Scottish Provident investment manager, Mr John Lawrie, has launched a strong attack on the bid from Dr Tony O'Reilly and Mr Peter Goulandris' bid for Fitzwilton, stating that if successful it will give them control of the company at a knock-down price. Mr Lawrie said the bid, like GE's bid for Woodchester, would do little for shareholders. "It must be galling for Fitzwilton shareholders; first the dominant shareholders who have been well placed to sort the company out over many years did not do so; then they discouraged another party from stepping in; and now they put together a proposal which gives them the whole company at less than could be raised by selling it off in bits.
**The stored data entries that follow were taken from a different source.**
(** A well-formed statement at the start of a line has its match and its
    finding. *)
Lemma statement_found (u : Unit) (pre lead : str) (s : Statement) (post : str)
    (fs : list Finding) :
  source u = pre ++ lead ++ text s ++ period :: post ->
  (pre = [] \/ exists p, pre = p ++ [LF]) ->
  forallb isspace lead = true ->
  well_formed s ->
  detects u fs ->
  exists m pre0 lead0 fs1 fs2,
    In m (reported (finditer ARITH_RE (source u)))
    /\ occurrence (source u) m pre0 lead0 s post
    /\ pre0 ++ lead0 = pre ++ lead
    /\ fs = fs1 ++ finding_of u (source u) pre0 s :: fs2.
Proof.
  intros Hsrc Hpre Hlead Hwf Hd.
  destruct (@finditer_yields (source u) pre lead s post Hsrc Hpre Hlead
              (well_formed_written Hwf))
    as (ms1 & m & ms2 & E & (pre0 & lead0 & Hocc & Epl) & _ & _).
  assert (Hall : forall m', In m' (finditer ARITH_RE (source u)) ->
                   exists p l s' q, occurrence (source u) m' p l s' q)
    by (intros m'; apply finditer_occurrence).
  rewrite E in Hall.
  destruct (@scan_matches_ok u (source u) ms1
              (fun m' Hm' => Hall m' (in_or_app _ _ _ (or_introl Hm'))) [])
    as (fs1 & H1 & _).
  destruct (@scan_matches_ok u (source u) ms2
              (fun m' Hm' => Hall m' (in_or_app ms1 (m :: ms2) m'
                                        (or_intror (in_cons m m' ms2 Hm'))))
              (fs1 ++ [finding_of u (source u) pre0 s]))
    as (fs2 & H2 & _).
  unfold detects in Hd. rewrite E, scan_matches_app, H1 in Hd.
  cbn [bind app scan_matches] in Hd.
  rewrite (scan_match_ok u Hocc fs1 Hwf) in Hd. cbn [bind] in Hd.
  rewrite H2 in Hd. injection Hd as <-.
  exists m, pre0, lead0, fs1, fs2.
  split; [|split; [exact Hocc|split; [exact Epl|]]].
  - apply reported_in. split.
    + rewrite E. apply in_or_app. right. left. reflexivity.
    + exact (skipped_well_formed Hocc Hwf).
  - rewrite <- app_assoc. reflexivity.
Qed.

(** The snippet of the finding of a match is the line around the start of
    the match. *)
Lemma snippet_of (u : Unit) (src : str) (m : Match) (pre lead : str)
    (s : Statement) (post : str) :
  occurrence src m pre lead s post ->
  exists a line b,
    src = a ++ line ++ b
    /\ extract_exact_line src (Re.start m) = line
    /\ snippet (finding_of u src pre s) = Some line
    /\ replace LF (chars "\n") line = line
    /\ ~ In LF line
    /\ (a = [] \/ exists a', a = a' ++ [LF])
    /\ (b = [] \/ exists b', b = LF :: b')
    /\ len a <= Re.start m <= len a + len line.
Proof.
  intros Hocc.
  destruct (extract_exact_line_spec pre (lead ++ text s ++ period :: post))
    as (a & l1 & l2 & b & Hpre & Hsuf & Hx & Hn & Ha & Hb).
  rewrite <- (occ_src Hocc) in Hx.
  exists a, (l1 ++ l2), b. cbn [snippet finding_of].
  rewrite (match_start Hocc), Hx, (@replace_absent LF _ _ Hn).
  split; [rewrite (occ_src Hocc), Hpre, Hsuf, <- !app_assoc; reflexivity|].
  do 4 (split; [auto|]). split; [exact Ha|]. split; [exact Hb|].
  rewrite Hpre, !len_app.
  pose proof (len_nonneg l1). pose proof (len_nonneg l2). lia.
Qed.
To add insult to injury, the independent directors weakly recommended it" he said yesterday.
Commenting further on the Fitzwilton bid, he highlighted the company's "miserable" performance, stating that it was surprising it had not become prey to a predator a long time ago. The Dunne's interest in the group however, he said would have frightened potential bidders off.
"The nature of these bids in bull market conditions is, in one respect, slightly odd. When equities are cheaply valued, as in 1992 and 1993, companies are quite commonly taken over on terms that are very favourable to the bidding companies. But the motivation behind take-over when markets are strong is usually different and it is rarely possible for companies to be cheaply acquired in relation to their underlying assets."
In Ireland, the bidding company has to achieve 80 per cent approval before it can compulsorily acquire a minority is relatively low and should possible be reviewed. Dr O'Reilly and his consortium have already received acceptances in respect of 204.85 million ordinary shares, representing 74.5 per cent of Fitzwilton.